Some statistics for your presentations:

  1. Time to patch increases significantly during pandemic. “Among some of the headline findings in the data was a sharp decrease in the frequency with which disclosed vulnerabilities are patched in under 24 hours – which dropped from 20% last year to 9.9% today – despite new vulnerabilities or zero-days being quickly exploited by malicious actors, as has been seen in many cases, even before disclosure. The survey also found that about 60% of organisations take more than 72 hours to patch, and more than 20% take over 30 days, giving malicious actors a wide-open window to take advantage of the disclosed vulnerabilities to get inside target networks, establish persistence, steal data, and drop malware or ransomware.”
  2. ‘Set it and forget it’ attitude to open-source software has become a major security problem, says Veracode. 92 per cent of the flaws discovered in third-party libraries could be fixed by simply updating to the latest version, with two-thirds of fixes being “minor and non-disruptive to the functionality of even the most complex software applications.” The report also highlighted that a slim majority, 52 per cent, of developers claimed to have a formal process for the selection of third-party libraries, with a quarter saying they are either unsure or unaware of the existence of such a process, and that “security” is the third biggest concern when selecting a library – with “functionality” and “licensing” topping the leader board.

Promising topic:

  1. Google on Thursday introduced a unified vulnerability schema for open source projects, continuing its current campaign to shore up the security of open source software. A schema defines the structure of a database. It’s a blueprint for the objects within the database and it informs how data can be queried and exchanged. As Google describes it, existing naming systems like the CPE Product Dictionary don’t provide an easy way to automatically map a CVE vulnerability listing to a package name and a set of versions in a package manager. “With this schema we hope to define a format that all vulnerability databases can export.” Well, let’s keep an eye on this.

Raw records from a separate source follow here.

(* ===== verification/Screen.v ===== *)
(** * Screens of the processes (src/src/task/process.c, struct screen of process.h)

    Every process has a screen of its own: 2000 cells and a cursor.  What a
    process writes while it is not the visible one is drawn there, by a copy of
    the terminal's drawing code; switching copies between the screen and the
    video memory.  The cursor's coordinates are [int]s, and a cell outside the
    array is [Oob]. *)
From S2P Require Import Prelude Config CMem CString Terminal.

Record screen := mk_screen { current_screen : bool; sx : Z; sy : Z; video : list Z }.
Definition sizeof_screen : Z := 4012.
Definition zero_screen : screen := mk_screen false 0 0 (replicate (Z.to_nat (VGA_HEIGHT * VGA_WIDTH)) 0).

Definition set_sx (x : Z) (s : screen) : screen := mk_screen (current_screen s) x (sy s) (video s).
Definition set_sy (y : Z) (s : screen) : screen := mk_screen (current_screen s) (sx s) y (video s).
Definition set_svideo (v : list Z) (s : screen) : screen := mk_screen (current_screen s) (sx s) (sy s) v.

(** A screen and the terminal. *)
Record scrst := mk_scrst { scr : screen; sterm : term }.
Definition on_term {A} (c : cmd term A) : cmd scrst A := fun s =>
  '(a, t) ← c (sterm s); Ret (a, mk_scrst (scr s) t).
Definition modify_scr (f : screen -> screen) : cmd scrst unit := modifyS (fun s => mk_scrst (f (scr s)) (sterm s)).

(** [memcpy(process->screen->video, 0xb8000, sizeof(video))]: 2000 cells. *)
Definition save_video : cmd scrst unit :=
  s ← getS;
  v ← liftO (memcpy_loop (Z.to_nat (VGA_HEIGHT * VGA_WIDTH)) (video (scr s)) (video_mem (sterm s)));
  '(x, y) ← on_term get_cursor;
  putS (mk_scrst (mk_screen false x y v) (sterm s)).

Definition load_video : cmd scrst unit :=
  s ← getS;
  v ← liftO (memcpy_loop (Z.to_nat (VGA_HEIGHT * VGA_WIDTH)) (video_mem (sterm s)) (video (scr s)));
  on_term (modifyS (set_video v));;
  on_term (set_cursor (sx (scr s)) (sy (scr s)));;
  modify_scr (fun c => mk_screen true (sx c) (sy c) (video c)).

Definition put_cell (i c : Z) : cmd scrst unit :=
  s ← getS;
  v ← liftO (store (video (scr s)) i c);
  modify_scr (set_svideo v).

Definition process_copy_row (i : Z) : cmd scrst unit :=
  s ← getS;
  let v := video (scr s) in
  let d := Z.to_nat ((i - 1) * 80) in
  r ← liftO (memcpy_loop (Z.to_nat VGA_WIDTH) (drop d v) (drop (Z.to_nat (i * 80)) v));
  modify_scr (set_svideo (take d v ++ r)).

Fixpoint process_scroll_rows (n : nat) (i : Z) : cmd scrst unit :=
  match n with
  | O => mret tt
  | S n => process_copy_row i;; process_scroll_rows n (i + 1)
  end.

(** The colour is that of the cell under the terminal's cursor. *)
Fixpoint process_blank_last (n : nat) (i : Z) : cmd scrst unit :=
  match n with
  | O => mret tt
  | S n =>
      a ← on_term terminal_get_attr;
      put_cell (24 * VGA_WIDTH + i) (terminal_make_char 32 a);;
      process_blank_last n (i + 1)
  end.

Definition process_scroll_down : cmd scrst unit :=
  process_scroll_rows (Z.to_nat (VGA_HEIGHT - 1)) 1;;
  process_blank_last (Z.to_nat VGA_WIDTH) 0.

(** A new line keeps the column for a form feed. *)
Definition next_line : cmd scrst unit :=
  s ← getS;
  if sy (scr s) =? 24 then process_scroll_down else modify_scr (fun c => set_sy (sy c + 1) c).

(** The end of [process_writechar]: a character is drawn at the cursor. *)
Definition process_draw_char (c colour : Z) : cmd scrst unit :=
  s ← getS;
  (if (sx (scr s) =? 79) && (sy (scr s) =? 24) then process_scroll_down else mret tt);;
  put_cell (sy (scr s) * VGA_WIDTH + sx (scr s)) (terminal_make_char c colour);;
  modify_scr (fun c => set_sx (sx c + 1) c);;
  s ← getS;
  if VGA_WIDTH <=? sx (scr s) then modify_scr (fun c => set_sy (sy c + 1) (set_sx 0 c)) else mret tt.

(** [process_writechar] and [process_backspace] call each other; the second
    only writes a blank. *)
Definition process_writechar_with (backspace : cmd scrst unit) (c colour : Z) : cmd scrst unit :=
  if (c =? 10) || (c =? 13) then next_line;; modify_scr (set_sx 0)
  else if c =? 12 then next_line
  else if c =? 8 then backspace
  else process_draw_char c colour.

Definition process_backspace : cmd scrst unit :=
  s ← getS;
  if (sx (scr s) =? 0) && (sy (scr s) =? 0) then mret tt
  else
    (if sx (scr s) =? 0 then modify_scr (fun c => set_sx VGA_WIDTH (set_sy (sy c - 1) c))
     else modify_scr (fun c => set_sx (sx c - 1) c));;
    a ← on_term terminal_get_attr;
    process_writechar_with (liftO OutOfFuel) 32 a;;
    modify_scr (fun c => set_sx (sx c - 1) c).

Definition process_writechar (c colour : Z) : cmd scrst unit :=
  process_writechar_with process_backspace c colour.

(** The length of the message is read again at every turn. *)
Fixpoint process_print_loop (n : nat) (message : list Z) (i : Z) : cmd scrst unit :=
  match n with
  | O => mret tt
  | S n =>
      c ← liftO (load message i);
      a ← on_term terminal_get_attr;
      process_writechar c a;;
      process_print_loop n message (i + 1)
  end.

Definition process_print (message : list Z) : cmd scrst unit :=
  s ← getS;
  if (current_screen (scr s) : bool) then on_term (print message)
  else
    len ← liftO (strlen message);
    process_print_loop (Z.to_nat len) message 0.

Well, it would probably be worth ending with the words about John McAfee.

Anti-virus Pioneer John McAfee Found Dead in Spanish Prison Cell. I do not presume to say anything about the crimes of which he was accused. In any case, he was an information security legend and his whole life was cooler than any Hollywood blockbuster. I recommend watching videos on his YouTube channel about attack attribution and the current state of infrastructure security. He said some pretty unpopular things. And some of them are very interesting. The way it ended is of course very sad and tragic. RIP.